In total, how many lines of the data contain the word "Hall"? Only that number is wanted.

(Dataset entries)
---

(** * Nodes and references *)

(** [db.dirties[hash].field = v] *)
Definition on_entry (hash : Hash) (f : cachedNode → cachedNode) : M unit :=
  db ← get_state;
  match td_dirties db !! hash with
  | Some n => put_state (set_dirties (<[hash := f n]> (td_dirties db)) db)
  | None => panic NilDereference
  end.
(** [childs]: the references from outside first. *)
Definition external (n : cachedNode) : list Hash := (map_range (default ∅ (cn_children n))).*1.
Definition childs (n : cachedNode) : M (list Hash) :=
  inner ← lift (match cn_node n with rawNode _ => Ok [] | r => gatherChildren r end);
  mret (external n ++ inner).

Definition add_parent (child : Hash) : M unit :=
  db ← get_state;
  match td_dirties db !! child with
  | Some _ => on_entry child (set_parents (λ p, uint32 (p + 1)))
  | None => mret tt
  end.
Definition cached_form (n : raw_node + node) : Result trie_db_error raw_node := match n with inl r => Ok r | inr n => simplifyNode n end.
(** [insert], given a raw blob or a node; the size is added up in 16 bits. *)
Definition db_insert (hash : Hash) (blob : list byte) (n : raw_node + node) : M unit :=
  db ← get_state;
  match td_dirties db !! hash with
  | Some _ => mret tt
  | None =>
      r ← lift (cached_form n);
      let entry := mkCached r (uint16 (Z.of_nat (length blob))) 0 None (td_newest db) zero_hash in
      children ← childs entry;
      for_each children add_parent;;
      modify (λ db, set_dirties (<[hash := entry]> (td_dirties db)) db);;
      db ← get_state;
      (if td_oldest db =? zero_hash then modify (set_ends hash hash)
       else on_entry (td_newest db) (set_next hash);; modify (λ db, set_ends (td_oldest db) hash db));;
      modify (add_sizes (uint16 (Z.of_nat HashLength + cn_size entry)) 0)
  end.
Definition InsertBlob (hash : Hash) (blob : list byte) : M unit := db_insert hash blob (inl (rawNode blob)).
Definition insertPreimage (hash : Hash) (preimage : list byte) : M unit :=
  db ← get_state;
  match td_preimages db !! hash with
  | Some _ => mret tt
  | None => put_state (set_preimages (<[hash := preimage]> (td_preimages db)) (td_preimagesSize db + Z.of_nat (HashLength + length preimage)) db)
  end.

(** [reference] *)
Definition Reference (child parent : Hash) : M unit :=
  db ← get_state;
  match td_dirties db !! child with
  | None => mret tt
  | Some _ =>
      match td_dirties db !! parent with
      | None => panic NilDereference
      | Some p =>
          let count := default ∅ (cn_children p) !! child in
          let known := bool_decide (is_Some (cn_children p)) in
          if known && bool_decide (is_Some count) && negb (parent =? zero_hash) then mret tt else
          (if known then mret tt else modify (add_sizes 0 cachedNodeChildrenSize));;
          on_entry child (set_parents (λ n, uint32 (n + 1)));;
          let count := uint16 (default 0 count + 1) in
          on_entry parent (λ p, set_children (Some (<[child := count]> (default ∅ (cn_children p)))) p);;
          if count =? 1 then modify (add_sizes 0 (Z.of_nat HashLength + 2)) else mret tt
      end
  end.
Definition cites (e : cachedNode) (h : Hash) : Z := occ h (inner (cn_node e)) + default 0 (default ∅ (cn_children e) !! h).
Definition cited (L : gmap Hash cachedNode) (h : Hash) : Z := msum (λ _ e, cites e h) L.

(** The entries [L] that count, in the order [l] of their insertion: whatever a
    node refers to is on disk or older; a node that is not on disk has at least
    as many parents as there are references to it, among them those in [pend]. *)
Record mem_ok (disk : Database) (L : gmap Hash cachedNode) (pend l : list Hash) : Prop := {
  mo_root : ∃ m c, L !! zero_hash = Some m ∧ cn_node m = rawNil ∧ cn_children m = Some c ∧
    ∀ x k, c !! x = Some k → 0 < k < 2 ^ 16 ∧ (x ∈ l ∨ on_disk disk x);
  mo_dom h : h ∈ l ↔ h ≠ zero_hash ∧ is_Some (L !! h);
  mo_entry h e : L !! h = Some e → h ≠ zero_hash → content h = Some (cn_node e) ∧ 0 ≤ cn_parents e < 2 ^ 32 ∧
    ∀ c k, default ∅ (cn_children e) !! c = Some k → c ∈ ext h ∧ k = 1;
  mo_before h c : h ∈ l → c ∈ links h → on_disk disk c ∨ before c h l;
  mo_ext h e c : L !! h = Some e → h ≠ zero_hash → c ∈ ext h → on_disk disk c ∨ is_Some (default ∅ (cn_children e) !! c);
  mo_count h e : L !! h = Some e → h ≠ zero_hash → ¬ on_disk disk h → cited L h + occ h pend ≤ cn_parents e
}.
Definition rank_ok (disk : Database) (B : gmap Hash cachedNode) (rank : Hash → nat) : Prop :=
  ∀ h c, (h ≠ zero_hash ∧ is_Some (B !! h)) ∨ on_disk disk h → c ∈ links h → (rank c < rank h)%nat.
Definition entry_size (h : Hash) (e : cachedNode) : Z :=
  if decide (h = zero_hash) then Z.of_nat (base.size (default ∅ (cn_children e))) * 34
  else 32 + cn_size e + children_size e.

Record db_ok db (L : gmap Hash cachedNode) (pend l : list Hash) (rank : Hash → nat) : Prop := {
  ok_list : list_ok (td_dirties db) (td_oldest db) (td_newest db) l;
  ok_disk : disk_ok (td_diskdb db) (td_cleans db);
  ok_mem : mem_ok (td_diskdb db) L pend l;
  ok_rank : rank_ok (td_diskdb db) (bare <$> td_dirties db) rank;
  ok_sub : L ⊆ bare <$> td_dirties db;
  ok_size : td_dirtiesSize db + td_childrenSize db = msum entry_size (bare <$> td_dirties db)
}.
(** Between operations nothing is pending and every entry counts. *)
Definition trie_db_ok db : Prop := ∃ l rank, db_ok db (bare <$> td_dirties db) [] l rank.

(** ** Consequences *)
Lemma cites_nonneg e h : (∀ c k, default ∅ (cn_children e) !! c = Some k → 0 ≤ k) → 0 ≤ cites e h.
Proof. intros Hk. unfold cites. pose proof (occ_nonneg h (inner (cn_node e))). destruct (default ∅ _ !! h) as [k|] eqn:Hc; cbn; [apply Hk in Hc|]; lia. Qed.
Lemma cited_ge disk L pend l h e x : mem_ok disk L pend l → L !! h = Some e → cites e x ≤ cited L x.
Proof.
  intros Hm He. apply (msum_ge (λ _ e, cites e x) L h e); [|done]. intros k e' He'. apply cites_nonneg. intros c n Hc.
  destruct (decide (k = zero_hash)) as [->|Hk].
  - destruct (mo_root _ _ _ _ Hm) as (m & c' & Hm' & _ & Hc' & Hall). rewrite Hm' in He'. injection He' as <-. rewrite Hc' in Hc. apply Hall in Hc. lia.
  - destruct (mo_entry _ _ _ _ Hm k e' He' Hk) as (_ & _ & Hx). apply Hx in Hc. lia.
Qed.
Lemma cited_nonneg disk L pend l x : mem_ok disk L pend l → 0 ≤ cited L x.
Proof.
  intros Hm. destruct (mo_root _ _ _ _ Hm) as (m & c & Hr & _ & Hc & Hall). pose proof (cited_ge _ _ _ _ _ _ x Hm Hr) as Hge.
  assert (0 ≤ cites m x); [|lia]. apply cites_nonneg. rewrite Hc. intros y k Hy. apply Hall in Hy. lia.
Qed.
Lemma root_cited disk L pend l m c x k : mem_ok disk L pend l → L !! zero_hash = Some m → cn_children m = Some c → c !! x = Some k → k ≤ cited L x.
Proof.
  intros Hm Hr Hc Hk. pose proof (cited_ge _ _ _ _ _ _ x Hm Hr) as Hge. unfold cites in Hge. rewrite Hc in Hge.
  change (default ∅ (Some c)) with c in Hge. rewrite Hk in Hge. change (default 0 (Some k)) with k in Hge. pose proof (occ_nonneg x (inner (cn_node m))). lia.
Qed.
(** A node that is not on disk and is referred to by a counted entry is cited. *)
Lemma linked_cited disk L pend l h e c : mem_ok disk L pend l → L !! h = Some e → h ≠ zero_hash → c ∈ links h → ¬ on_disk disk c → 1 ≤ cited L c.
Proof.
  intros Hm He Hz Hl Hd. pose proof (cited_ge _ _ _ _ _ _ c Hm He) as Hge. assert (1 ≤ cites e c); [|lia].
  destruct (mo_entry _ _ _ _ Hm h e He Hz) as (Hc & _ & Hx). unfold cites. pose proof (occ_nonneg c (inner (cn_node e))).
  apply elem_of_app in Hl as [Hl|Hl].
  - unfold kids in Hl. rewrite Hc in Hl. cbn in Hl. apply occ_pos in Hl. destruct (default ∅ _ !! c) as [k|] eqn:Hk; cbn; [apply Hx in Hk|]; lia.
  - destruct (mo_ext _ _ _ _ Hm h e c He Hz Hl) as [?|[k Hk]]; [done|]. rewrite Hk. apply Hx in Hk. cbn. lia.
Qed.
End content.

---

(Your response) 3